• _Requirement_:
Look for "unfold" in each line of the entries, and return the matching lines.

Data for analysis below:

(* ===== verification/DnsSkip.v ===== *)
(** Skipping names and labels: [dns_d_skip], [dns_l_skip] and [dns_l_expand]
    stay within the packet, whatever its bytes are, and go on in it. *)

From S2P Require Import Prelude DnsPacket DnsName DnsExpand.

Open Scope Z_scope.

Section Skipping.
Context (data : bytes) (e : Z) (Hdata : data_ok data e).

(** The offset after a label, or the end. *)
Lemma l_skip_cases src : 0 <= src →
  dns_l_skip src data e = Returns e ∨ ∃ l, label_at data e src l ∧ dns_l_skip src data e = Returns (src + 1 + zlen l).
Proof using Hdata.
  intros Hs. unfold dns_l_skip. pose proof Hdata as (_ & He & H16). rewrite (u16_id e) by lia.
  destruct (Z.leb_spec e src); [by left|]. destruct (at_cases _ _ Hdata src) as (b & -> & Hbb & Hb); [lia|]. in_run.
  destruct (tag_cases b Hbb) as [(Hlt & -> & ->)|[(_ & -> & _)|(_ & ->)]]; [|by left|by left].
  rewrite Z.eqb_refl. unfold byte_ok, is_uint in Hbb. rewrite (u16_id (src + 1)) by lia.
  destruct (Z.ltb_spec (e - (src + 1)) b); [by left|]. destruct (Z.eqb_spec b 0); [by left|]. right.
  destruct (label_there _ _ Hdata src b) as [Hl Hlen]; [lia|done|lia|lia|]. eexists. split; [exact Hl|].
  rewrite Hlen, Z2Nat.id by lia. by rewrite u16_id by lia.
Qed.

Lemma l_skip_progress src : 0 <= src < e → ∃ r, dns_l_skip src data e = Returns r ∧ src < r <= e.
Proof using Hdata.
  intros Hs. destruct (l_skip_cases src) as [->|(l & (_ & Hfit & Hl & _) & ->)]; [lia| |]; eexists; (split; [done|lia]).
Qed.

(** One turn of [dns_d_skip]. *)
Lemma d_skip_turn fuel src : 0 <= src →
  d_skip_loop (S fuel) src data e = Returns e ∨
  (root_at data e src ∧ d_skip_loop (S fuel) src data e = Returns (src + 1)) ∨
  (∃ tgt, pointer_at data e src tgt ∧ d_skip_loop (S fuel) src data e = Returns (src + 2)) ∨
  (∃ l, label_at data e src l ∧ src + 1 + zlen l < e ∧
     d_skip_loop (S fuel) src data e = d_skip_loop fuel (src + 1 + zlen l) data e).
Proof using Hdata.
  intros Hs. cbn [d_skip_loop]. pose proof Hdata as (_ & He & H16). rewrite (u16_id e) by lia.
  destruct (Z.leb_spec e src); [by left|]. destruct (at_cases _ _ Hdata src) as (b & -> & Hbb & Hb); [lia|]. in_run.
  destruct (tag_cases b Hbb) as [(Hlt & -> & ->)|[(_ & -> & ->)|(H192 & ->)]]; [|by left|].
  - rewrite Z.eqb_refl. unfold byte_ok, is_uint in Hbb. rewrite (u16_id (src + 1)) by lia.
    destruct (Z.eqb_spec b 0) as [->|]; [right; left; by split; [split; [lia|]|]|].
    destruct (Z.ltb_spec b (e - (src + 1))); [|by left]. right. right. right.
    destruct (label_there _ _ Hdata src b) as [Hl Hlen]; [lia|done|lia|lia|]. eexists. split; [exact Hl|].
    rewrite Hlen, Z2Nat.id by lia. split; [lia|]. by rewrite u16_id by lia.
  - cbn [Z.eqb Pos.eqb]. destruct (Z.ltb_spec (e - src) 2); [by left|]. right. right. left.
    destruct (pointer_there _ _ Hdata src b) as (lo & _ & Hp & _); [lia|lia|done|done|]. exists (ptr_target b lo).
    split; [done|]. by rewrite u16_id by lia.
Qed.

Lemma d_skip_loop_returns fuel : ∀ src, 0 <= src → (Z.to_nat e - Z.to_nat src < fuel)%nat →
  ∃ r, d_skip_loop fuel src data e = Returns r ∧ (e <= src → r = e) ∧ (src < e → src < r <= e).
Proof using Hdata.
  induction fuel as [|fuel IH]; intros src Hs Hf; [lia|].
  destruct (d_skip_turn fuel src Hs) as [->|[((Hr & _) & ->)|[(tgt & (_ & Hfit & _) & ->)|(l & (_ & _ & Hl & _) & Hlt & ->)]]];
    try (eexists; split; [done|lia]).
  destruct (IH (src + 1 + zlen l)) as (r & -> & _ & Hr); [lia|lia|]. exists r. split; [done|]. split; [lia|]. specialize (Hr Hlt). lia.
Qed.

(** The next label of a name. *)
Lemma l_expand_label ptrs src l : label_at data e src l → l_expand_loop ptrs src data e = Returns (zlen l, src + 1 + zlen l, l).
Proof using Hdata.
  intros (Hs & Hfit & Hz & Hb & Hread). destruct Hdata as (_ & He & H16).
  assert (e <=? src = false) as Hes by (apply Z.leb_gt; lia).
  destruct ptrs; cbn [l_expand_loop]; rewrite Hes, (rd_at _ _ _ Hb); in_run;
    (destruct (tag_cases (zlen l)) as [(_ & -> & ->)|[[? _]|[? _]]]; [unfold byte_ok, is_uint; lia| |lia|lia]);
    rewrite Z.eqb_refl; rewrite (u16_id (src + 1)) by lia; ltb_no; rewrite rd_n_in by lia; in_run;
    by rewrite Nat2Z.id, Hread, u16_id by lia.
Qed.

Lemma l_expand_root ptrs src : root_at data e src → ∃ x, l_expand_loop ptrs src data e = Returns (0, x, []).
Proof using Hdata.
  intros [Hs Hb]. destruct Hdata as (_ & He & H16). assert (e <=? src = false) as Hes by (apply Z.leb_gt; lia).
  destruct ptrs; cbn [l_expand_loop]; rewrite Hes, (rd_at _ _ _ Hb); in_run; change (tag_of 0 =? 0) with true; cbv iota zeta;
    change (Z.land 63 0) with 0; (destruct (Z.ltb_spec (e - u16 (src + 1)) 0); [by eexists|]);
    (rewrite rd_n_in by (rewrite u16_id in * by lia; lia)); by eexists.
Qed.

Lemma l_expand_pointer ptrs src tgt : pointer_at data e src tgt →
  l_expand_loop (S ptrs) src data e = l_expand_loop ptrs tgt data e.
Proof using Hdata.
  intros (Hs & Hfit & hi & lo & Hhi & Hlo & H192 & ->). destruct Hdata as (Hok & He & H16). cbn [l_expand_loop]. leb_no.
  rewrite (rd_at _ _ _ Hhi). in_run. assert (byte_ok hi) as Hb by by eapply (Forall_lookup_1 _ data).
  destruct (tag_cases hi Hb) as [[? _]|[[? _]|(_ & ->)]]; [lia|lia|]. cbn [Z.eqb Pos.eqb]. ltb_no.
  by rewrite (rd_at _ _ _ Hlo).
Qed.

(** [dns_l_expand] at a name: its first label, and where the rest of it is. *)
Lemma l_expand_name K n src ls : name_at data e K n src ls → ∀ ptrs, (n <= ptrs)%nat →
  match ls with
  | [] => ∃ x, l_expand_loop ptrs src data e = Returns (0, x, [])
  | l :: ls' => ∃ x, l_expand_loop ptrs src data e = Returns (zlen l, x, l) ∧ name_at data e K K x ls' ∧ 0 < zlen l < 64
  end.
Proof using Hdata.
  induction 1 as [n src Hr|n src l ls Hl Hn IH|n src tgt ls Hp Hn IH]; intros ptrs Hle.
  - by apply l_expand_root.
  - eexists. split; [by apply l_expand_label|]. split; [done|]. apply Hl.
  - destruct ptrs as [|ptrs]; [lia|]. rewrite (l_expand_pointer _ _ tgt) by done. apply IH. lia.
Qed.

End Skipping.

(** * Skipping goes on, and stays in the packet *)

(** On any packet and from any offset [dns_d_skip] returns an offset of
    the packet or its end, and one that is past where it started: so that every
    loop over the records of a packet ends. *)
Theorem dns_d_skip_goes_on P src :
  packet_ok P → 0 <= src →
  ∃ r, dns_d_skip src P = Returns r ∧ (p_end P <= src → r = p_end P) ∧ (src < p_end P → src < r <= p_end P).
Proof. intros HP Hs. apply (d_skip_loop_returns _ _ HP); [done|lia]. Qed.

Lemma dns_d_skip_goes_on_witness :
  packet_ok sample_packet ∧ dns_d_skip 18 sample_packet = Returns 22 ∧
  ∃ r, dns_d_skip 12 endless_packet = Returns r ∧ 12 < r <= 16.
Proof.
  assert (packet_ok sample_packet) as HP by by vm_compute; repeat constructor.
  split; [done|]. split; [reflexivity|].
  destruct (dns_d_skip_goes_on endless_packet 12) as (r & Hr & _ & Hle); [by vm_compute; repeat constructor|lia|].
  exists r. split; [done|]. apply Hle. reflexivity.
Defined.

End of Data for analysis.

• _Exercise output_:
  intros Hs. unfold dns_l_skip. pose proof Hdata as (_ & He & H16). rewrite (u16_id e) by lia.
  rewrite Z.eqb_refl. unfold byte_ok, is_uint in Hbb. rewrite (u16_id (src + 1)) by lia.
  - rewrite Z.eqb_refl. unfold byte_ok, is_uint in Hbb. rewrite (u16_id (src + 1)) by lia.
    (destruct (tag_cases (zlen l)) as [(_ & -> & ->)|[[? _]|[? _]]]; [unfold byte_ok, is_uint; lia| |lia|lia]);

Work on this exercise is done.